Brief
Going down the listing below, print exactly each line from the one with "(** The client's" up to and including the one with "let ttl := d_sessionTTL d in", and skip the rest.

--- START ---

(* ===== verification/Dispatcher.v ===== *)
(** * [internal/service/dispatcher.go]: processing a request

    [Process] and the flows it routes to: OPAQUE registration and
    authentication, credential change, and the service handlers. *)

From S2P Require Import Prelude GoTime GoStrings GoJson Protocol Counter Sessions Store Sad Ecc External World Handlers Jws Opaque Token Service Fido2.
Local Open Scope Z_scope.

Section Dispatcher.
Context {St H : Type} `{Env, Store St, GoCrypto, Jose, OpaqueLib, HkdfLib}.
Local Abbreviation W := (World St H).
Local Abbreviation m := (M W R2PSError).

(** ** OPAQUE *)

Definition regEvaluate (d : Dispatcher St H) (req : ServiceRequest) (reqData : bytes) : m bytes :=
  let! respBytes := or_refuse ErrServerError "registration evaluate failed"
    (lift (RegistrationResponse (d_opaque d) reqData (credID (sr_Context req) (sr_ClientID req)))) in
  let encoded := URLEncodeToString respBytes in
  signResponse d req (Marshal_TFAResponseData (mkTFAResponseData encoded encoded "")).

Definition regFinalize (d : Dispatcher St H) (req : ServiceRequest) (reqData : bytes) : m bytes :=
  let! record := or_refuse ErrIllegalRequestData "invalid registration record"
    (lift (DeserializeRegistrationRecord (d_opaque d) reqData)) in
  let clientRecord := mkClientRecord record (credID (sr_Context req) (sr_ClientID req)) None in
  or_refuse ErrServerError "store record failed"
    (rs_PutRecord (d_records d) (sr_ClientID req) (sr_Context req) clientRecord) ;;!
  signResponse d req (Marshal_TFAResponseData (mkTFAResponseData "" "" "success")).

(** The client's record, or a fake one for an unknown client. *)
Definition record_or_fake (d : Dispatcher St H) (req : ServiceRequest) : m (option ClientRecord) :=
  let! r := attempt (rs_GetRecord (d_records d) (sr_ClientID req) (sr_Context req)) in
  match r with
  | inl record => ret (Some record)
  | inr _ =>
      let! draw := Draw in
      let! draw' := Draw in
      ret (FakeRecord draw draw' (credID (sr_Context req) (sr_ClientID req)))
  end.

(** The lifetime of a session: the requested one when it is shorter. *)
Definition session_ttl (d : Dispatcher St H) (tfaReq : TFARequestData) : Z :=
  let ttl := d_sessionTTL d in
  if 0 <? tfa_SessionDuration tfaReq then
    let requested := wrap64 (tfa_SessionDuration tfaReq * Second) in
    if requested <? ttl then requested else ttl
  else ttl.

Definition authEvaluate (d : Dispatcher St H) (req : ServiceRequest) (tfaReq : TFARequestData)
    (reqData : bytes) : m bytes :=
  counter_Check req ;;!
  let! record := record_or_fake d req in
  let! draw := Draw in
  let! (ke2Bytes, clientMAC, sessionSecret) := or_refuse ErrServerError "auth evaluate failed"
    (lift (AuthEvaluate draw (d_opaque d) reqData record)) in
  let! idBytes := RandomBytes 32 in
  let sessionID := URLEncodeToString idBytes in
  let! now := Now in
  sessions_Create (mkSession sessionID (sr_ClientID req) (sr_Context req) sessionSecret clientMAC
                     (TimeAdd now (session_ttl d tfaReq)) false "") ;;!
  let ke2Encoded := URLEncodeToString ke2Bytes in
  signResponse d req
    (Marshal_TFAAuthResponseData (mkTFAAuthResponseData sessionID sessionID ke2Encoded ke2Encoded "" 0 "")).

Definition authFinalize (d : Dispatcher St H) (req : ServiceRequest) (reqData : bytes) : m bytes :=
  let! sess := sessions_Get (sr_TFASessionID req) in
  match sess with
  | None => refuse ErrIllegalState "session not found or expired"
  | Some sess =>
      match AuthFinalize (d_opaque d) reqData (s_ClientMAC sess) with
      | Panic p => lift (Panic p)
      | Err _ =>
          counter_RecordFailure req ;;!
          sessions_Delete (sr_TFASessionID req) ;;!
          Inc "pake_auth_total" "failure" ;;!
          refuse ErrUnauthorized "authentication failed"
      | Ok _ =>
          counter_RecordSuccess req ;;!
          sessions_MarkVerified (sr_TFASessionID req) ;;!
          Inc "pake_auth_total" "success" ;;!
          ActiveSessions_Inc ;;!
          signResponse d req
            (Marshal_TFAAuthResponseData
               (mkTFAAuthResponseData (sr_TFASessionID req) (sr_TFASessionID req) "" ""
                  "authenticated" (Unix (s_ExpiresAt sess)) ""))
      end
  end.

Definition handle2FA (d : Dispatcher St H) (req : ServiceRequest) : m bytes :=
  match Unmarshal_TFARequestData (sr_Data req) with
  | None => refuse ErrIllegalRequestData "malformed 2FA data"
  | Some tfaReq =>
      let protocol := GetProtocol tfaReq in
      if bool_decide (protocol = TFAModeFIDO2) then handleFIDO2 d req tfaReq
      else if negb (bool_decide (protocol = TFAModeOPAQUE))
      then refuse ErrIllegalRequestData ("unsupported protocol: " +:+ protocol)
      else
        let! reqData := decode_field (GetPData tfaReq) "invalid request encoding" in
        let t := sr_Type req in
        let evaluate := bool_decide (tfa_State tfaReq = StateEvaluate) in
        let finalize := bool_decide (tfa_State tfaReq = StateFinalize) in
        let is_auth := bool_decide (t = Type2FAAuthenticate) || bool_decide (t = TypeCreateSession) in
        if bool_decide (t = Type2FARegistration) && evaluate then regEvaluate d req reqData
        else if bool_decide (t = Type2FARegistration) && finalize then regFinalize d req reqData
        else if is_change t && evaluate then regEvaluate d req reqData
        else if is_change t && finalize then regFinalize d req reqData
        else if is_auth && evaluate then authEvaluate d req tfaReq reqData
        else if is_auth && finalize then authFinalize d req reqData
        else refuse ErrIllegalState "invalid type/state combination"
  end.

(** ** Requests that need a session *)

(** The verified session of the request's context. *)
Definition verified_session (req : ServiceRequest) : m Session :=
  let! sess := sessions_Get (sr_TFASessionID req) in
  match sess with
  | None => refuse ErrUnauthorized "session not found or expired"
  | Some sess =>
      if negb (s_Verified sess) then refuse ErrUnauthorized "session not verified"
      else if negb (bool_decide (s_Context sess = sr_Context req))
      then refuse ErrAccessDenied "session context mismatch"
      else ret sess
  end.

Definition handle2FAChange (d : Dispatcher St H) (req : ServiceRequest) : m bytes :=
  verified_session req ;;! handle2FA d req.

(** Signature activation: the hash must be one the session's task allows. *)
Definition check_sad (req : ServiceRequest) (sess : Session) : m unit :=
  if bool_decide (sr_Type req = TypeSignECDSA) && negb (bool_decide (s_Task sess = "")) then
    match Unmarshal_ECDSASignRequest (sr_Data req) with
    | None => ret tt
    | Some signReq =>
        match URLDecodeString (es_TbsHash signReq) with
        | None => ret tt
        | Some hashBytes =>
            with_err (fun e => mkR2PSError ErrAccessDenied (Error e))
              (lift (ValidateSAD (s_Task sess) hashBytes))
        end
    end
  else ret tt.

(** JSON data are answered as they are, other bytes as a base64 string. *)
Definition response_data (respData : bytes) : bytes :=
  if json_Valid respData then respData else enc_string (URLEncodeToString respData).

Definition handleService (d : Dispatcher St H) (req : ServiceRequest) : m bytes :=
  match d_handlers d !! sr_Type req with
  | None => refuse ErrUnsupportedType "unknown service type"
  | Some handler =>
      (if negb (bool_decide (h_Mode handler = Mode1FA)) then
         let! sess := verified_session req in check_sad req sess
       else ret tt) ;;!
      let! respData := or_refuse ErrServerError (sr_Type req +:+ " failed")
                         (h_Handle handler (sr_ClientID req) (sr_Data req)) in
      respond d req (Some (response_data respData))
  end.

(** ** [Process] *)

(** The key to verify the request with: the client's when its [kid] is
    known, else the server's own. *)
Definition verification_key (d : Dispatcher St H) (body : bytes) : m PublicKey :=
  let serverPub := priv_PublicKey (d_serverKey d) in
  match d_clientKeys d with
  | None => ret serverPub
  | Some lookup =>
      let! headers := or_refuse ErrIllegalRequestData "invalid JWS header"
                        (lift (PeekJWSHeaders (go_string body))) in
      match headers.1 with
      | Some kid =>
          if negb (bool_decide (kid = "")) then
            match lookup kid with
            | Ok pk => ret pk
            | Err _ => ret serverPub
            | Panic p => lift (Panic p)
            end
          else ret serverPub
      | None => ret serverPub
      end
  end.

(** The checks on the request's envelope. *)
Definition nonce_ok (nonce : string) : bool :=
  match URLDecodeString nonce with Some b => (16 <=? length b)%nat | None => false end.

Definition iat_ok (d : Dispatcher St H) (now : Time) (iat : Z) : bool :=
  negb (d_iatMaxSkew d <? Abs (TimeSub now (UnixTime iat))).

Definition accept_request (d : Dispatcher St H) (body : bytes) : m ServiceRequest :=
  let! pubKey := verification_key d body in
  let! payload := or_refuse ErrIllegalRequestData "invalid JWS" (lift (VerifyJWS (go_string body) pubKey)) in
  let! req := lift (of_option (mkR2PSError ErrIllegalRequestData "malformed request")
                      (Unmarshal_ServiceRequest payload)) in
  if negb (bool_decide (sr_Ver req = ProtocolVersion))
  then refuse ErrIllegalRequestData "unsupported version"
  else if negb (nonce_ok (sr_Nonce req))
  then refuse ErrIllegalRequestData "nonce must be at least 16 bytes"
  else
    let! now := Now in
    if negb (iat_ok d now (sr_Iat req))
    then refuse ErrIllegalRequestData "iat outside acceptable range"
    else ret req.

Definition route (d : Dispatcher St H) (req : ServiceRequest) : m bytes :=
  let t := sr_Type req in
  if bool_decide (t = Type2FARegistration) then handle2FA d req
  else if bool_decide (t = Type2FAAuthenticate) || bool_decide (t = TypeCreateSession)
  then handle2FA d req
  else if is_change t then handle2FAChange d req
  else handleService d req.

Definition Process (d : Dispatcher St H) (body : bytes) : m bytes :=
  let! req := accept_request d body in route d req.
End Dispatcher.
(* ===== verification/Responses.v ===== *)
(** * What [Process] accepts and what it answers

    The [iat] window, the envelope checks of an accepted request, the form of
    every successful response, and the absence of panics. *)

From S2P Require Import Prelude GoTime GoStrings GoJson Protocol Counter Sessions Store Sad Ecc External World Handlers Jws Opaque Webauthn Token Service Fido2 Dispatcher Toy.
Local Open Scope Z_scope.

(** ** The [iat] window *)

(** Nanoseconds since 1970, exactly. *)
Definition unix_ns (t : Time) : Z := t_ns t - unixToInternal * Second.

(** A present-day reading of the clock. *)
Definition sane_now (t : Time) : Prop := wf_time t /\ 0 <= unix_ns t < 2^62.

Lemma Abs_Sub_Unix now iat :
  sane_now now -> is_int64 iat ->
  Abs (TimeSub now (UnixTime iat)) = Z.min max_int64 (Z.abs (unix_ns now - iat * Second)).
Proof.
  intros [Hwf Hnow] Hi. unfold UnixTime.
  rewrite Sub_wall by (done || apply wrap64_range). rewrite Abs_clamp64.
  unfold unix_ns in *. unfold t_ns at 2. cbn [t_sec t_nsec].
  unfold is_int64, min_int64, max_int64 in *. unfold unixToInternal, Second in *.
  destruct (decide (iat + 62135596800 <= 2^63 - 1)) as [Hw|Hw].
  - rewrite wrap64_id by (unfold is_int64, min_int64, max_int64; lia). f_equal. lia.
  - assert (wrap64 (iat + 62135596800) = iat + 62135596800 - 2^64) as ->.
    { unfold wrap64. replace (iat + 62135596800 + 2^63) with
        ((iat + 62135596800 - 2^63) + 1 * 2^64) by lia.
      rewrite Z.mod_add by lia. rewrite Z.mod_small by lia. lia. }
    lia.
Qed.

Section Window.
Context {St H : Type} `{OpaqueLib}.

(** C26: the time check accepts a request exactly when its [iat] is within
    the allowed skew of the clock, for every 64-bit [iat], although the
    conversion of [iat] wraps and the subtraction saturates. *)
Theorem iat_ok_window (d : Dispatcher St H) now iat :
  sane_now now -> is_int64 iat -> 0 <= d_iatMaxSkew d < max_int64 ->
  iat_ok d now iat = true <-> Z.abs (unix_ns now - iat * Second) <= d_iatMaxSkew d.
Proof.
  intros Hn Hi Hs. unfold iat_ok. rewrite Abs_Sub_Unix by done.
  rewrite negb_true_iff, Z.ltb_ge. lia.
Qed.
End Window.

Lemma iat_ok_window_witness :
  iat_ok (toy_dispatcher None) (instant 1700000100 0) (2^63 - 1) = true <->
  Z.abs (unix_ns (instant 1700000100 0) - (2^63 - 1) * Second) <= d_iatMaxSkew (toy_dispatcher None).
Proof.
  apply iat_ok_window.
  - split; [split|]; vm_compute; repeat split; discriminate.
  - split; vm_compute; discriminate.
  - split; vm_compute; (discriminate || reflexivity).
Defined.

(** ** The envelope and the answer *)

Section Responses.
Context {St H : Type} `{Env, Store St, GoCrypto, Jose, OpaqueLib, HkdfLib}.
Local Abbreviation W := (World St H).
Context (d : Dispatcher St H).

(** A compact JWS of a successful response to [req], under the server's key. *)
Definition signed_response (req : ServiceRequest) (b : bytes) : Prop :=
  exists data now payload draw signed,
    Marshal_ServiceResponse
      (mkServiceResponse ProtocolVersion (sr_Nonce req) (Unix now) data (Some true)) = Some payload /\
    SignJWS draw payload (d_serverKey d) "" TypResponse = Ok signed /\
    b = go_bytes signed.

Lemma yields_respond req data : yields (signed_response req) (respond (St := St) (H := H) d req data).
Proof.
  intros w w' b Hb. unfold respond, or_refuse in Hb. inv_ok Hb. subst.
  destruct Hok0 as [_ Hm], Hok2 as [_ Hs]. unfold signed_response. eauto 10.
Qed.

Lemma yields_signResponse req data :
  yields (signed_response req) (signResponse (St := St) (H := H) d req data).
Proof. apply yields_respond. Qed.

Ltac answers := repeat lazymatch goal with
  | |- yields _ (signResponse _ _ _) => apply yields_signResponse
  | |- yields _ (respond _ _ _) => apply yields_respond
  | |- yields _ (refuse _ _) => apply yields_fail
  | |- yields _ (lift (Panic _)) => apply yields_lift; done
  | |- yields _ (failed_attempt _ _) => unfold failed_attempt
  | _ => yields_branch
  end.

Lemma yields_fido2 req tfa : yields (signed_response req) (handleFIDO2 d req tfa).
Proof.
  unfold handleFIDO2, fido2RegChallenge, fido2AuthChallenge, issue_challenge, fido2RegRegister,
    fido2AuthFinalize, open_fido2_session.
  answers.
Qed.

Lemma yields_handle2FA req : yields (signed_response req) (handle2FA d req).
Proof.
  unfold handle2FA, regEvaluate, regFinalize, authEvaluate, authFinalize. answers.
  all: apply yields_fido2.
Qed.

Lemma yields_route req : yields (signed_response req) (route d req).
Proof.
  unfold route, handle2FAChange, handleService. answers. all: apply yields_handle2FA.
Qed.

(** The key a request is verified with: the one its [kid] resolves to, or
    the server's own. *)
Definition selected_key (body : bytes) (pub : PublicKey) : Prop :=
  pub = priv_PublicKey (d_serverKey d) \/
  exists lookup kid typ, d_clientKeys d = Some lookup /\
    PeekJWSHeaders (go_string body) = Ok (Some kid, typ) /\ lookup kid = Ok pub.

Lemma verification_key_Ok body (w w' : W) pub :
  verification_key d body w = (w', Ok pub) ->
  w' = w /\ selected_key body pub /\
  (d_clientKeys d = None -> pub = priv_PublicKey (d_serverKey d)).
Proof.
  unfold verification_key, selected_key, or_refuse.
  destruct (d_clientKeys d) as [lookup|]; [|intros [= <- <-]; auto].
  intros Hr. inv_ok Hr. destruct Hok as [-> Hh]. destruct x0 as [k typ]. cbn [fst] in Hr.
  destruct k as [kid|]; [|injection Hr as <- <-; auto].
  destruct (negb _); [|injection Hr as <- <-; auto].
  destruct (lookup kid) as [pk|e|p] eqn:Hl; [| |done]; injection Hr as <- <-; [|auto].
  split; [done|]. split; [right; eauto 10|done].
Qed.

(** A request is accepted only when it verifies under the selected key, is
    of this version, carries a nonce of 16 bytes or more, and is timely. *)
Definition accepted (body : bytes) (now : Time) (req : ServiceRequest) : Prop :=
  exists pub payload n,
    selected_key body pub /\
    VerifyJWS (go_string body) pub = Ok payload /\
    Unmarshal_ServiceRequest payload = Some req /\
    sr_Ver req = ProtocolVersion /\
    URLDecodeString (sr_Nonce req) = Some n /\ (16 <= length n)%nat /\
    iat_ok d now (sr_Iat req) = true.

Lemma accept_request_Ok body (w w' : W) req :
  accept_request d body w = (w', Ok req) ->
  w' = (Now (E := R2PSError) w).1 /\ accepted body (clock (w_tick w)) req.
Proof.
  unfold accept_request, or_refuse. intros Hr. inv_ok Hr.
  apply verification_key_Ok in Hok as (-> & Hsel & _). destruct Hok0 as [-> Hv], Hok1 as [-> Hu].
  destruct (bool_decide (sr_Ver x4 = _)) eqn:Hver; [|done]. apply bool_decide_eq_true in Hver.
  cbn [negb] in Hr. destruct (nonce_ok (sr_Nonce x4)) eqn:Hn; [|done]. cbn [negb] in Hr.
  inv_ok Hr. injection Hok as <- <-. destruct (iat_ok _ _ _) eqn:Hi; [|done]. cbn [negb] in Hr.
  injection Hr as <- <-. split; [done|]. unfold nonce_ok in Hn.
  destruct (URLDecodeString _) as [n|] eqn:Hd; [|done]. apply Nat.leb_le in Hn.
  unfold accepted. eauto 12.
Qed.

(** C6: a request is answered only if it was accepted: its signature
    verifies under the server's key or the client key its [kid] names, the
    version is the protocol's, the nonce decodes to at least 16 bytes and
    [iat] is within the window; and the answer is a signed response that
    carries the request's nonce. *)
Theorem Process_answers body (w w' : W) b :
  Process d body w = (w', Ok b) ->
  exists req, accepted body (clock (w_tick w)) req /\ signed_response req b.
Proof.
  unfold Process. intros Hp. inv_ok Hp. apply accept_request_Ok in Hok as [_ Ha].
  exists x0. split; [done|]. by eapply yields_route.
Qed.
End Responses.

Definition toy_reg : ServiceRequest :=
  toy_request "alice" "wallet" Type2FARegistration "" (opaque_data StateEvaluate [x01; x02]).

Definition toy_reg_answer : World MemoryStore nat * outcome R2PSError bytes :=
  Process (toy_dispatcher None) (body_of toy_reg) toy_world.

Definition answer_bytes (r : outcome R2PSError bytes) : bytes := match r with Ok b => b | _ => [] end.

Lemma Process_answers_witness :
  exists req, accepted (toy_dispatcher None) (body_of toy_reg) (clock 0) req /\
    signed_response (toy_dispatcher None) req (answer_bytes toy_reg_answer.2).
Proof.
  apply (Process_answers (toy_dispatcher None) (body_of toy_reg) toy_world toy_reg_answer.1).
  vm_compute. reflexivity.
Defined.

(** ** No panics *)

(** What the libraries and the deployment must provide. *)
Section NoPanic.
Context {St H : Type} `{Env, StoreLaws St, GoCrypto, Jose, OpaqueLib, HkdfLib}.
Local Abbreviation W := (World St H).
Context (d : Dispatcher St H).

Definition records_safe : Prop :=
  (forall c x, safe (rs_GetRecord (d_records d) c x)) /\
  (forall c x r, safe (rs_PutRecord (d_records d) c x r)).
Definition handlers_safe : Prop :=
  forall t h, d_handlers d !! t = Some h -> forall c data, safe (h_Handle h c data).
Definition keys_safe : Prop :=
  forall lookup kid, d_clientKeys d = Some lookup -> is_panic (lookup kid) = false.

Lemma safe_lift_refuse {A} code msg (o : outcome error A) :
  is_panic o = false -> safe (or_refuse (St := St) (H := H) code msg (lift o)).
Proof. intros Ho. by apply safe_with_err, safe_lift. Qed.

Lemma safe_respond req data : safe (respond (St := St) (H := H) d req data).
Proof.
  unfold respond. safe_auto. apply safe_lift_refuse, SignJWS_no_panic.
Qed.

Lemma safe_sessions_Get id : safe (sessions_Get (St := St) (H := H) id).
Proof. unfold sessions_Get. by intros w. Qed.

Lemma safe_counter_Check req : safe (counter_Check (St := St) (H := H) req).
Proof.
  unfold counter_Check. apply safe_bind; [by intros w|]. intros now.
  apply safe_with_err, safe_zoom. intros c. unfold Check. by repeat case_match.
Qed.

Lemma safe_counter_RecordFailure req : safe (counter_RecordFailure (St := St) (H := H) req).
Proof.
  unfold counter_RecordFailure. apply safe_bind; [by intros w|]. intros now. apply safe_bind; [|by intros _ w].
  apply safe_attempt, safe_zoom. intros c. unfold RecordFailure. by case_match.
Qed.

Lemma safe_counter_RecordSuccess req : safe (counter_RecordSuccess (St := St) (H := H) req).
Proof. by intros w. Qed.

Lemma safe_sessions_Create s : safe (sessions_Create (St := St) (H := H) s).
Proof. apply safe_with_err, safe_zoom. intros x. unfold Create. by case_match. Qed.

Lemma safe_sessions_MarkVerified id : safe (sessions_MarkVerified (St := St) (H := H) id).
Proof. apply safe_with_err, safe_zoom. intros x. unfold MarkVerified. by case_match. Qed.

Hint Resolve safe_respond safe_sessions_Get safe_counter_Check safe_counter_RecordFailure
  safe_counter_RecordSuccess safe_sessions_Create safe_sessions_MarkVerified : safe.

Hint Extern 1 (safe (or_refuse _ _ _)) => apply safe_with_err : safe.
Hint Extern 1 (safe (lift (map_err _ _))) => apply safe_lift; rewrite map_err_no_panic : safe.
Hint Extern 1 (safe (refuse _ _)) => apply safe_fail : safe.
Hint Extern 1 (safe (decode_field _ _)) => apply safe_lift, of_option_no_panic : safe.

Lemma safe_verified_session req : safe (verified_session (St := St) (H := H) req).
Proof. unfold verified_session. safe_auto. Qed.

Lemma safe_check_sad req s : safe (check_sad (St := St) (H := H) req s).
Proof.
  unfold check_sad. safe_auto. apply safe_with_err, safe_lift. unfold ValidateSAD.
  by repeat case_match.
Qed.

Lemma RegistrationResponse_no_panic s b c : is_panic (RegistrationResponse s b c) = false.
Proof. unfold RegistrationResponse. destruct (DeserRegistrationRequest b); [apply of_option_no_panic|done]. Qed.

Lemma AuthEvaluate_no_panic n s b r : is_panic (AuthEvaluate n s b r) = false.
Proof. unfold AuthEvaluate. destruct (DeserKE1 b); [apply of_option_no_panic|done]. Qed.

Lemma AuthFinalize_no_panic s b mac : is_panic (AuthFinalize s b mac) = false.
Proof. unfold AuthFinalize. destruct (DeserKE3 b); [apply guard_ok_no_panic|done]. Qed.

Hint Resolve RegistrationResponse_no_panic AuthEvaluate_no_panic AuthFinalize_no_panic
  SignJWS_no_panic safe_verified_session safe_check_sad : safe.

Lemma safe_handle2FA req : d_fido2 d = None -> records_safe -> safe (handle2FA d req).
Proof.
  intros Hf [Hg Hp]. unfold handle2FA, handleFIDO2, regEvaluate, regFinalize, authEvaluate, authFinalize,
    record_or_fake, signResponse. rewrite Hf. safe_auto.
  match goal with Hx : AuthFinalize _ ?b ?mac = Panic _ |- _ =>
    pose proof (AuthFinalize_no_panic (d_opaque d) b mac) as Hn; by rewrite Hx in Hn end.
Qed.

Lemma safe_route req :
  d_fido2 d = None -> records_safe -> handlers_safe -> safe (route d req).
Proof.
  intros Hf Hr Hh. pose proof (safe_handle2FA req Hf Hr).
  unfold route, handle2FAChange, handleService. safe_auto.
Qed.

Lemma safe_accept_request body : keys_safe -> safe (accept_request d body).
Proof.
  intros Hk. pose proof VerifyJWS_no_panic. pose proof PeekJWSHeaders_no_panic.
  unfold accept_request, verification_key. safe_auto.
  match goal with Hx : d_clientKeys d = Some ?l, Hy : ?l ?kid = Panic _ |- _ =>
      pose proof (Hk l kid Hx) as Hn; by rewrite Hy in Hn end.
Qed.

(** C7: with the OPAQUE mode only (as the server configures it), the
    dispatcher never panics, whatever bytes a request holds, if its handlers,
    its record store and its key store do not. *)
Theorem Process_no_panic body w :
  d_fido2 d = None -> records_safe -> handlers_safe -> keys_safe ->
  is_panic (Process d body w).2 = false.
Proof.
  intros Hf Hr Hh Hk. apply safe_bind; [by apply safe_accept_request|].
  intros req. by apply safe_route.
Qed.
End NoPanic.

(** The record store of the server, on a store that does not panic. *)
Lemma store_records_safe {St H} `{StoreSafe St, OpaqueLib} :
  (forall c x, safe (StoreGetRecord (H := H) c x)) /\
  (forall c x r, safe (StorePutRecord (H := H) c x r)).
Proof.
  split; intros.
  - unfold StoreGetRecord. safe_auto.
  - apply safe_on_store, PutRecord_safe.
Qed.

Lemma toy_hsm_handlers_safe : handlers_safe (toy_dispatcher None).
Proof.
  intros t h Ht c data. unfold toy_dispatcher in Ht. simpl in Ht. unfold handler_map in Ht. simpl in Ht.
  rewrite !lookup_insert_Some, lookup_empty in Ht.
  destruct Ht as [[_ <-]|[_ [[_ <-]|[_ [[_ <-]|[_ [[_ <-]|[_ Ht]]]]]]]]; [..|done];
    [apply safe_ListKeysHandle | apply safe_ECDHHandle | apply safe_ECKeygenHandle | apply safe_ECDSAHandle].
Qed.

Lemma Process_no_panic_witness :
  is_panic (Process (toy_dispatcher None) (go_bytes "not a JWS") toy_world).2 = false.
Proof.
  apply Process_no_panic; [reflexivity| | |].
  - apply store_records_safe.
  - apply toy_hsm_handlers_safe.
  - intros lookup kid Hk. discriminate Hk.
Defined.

--- END ---

Solved problem
(** The client's record, or a fake one for an unknown client. *)
Definition record_or_fake (d : Dispatcher St H) (req : ServiceRequest) : m (option ClientRecord) :=
  let! r := attempt (rs_GetRecord (d_records d) (sr_ClientID req) (sr_Context req)) in
  match r with
  | inl record => ret (Some record)
  | inr _ =>
      let! draw := Draw in
      let! draw' := Draw in
      ret (FakeRecord draw draw' (credID (sr_Context req) (sr_ClientID req)))
  end.

(** The lifetime of a session: the requested one when it is shorter. *)
Definition session_ttl (d : Dispatcher St H) (tfaReq : TFARequestData) : Z :=
  let ttl := d_sessionTTL d in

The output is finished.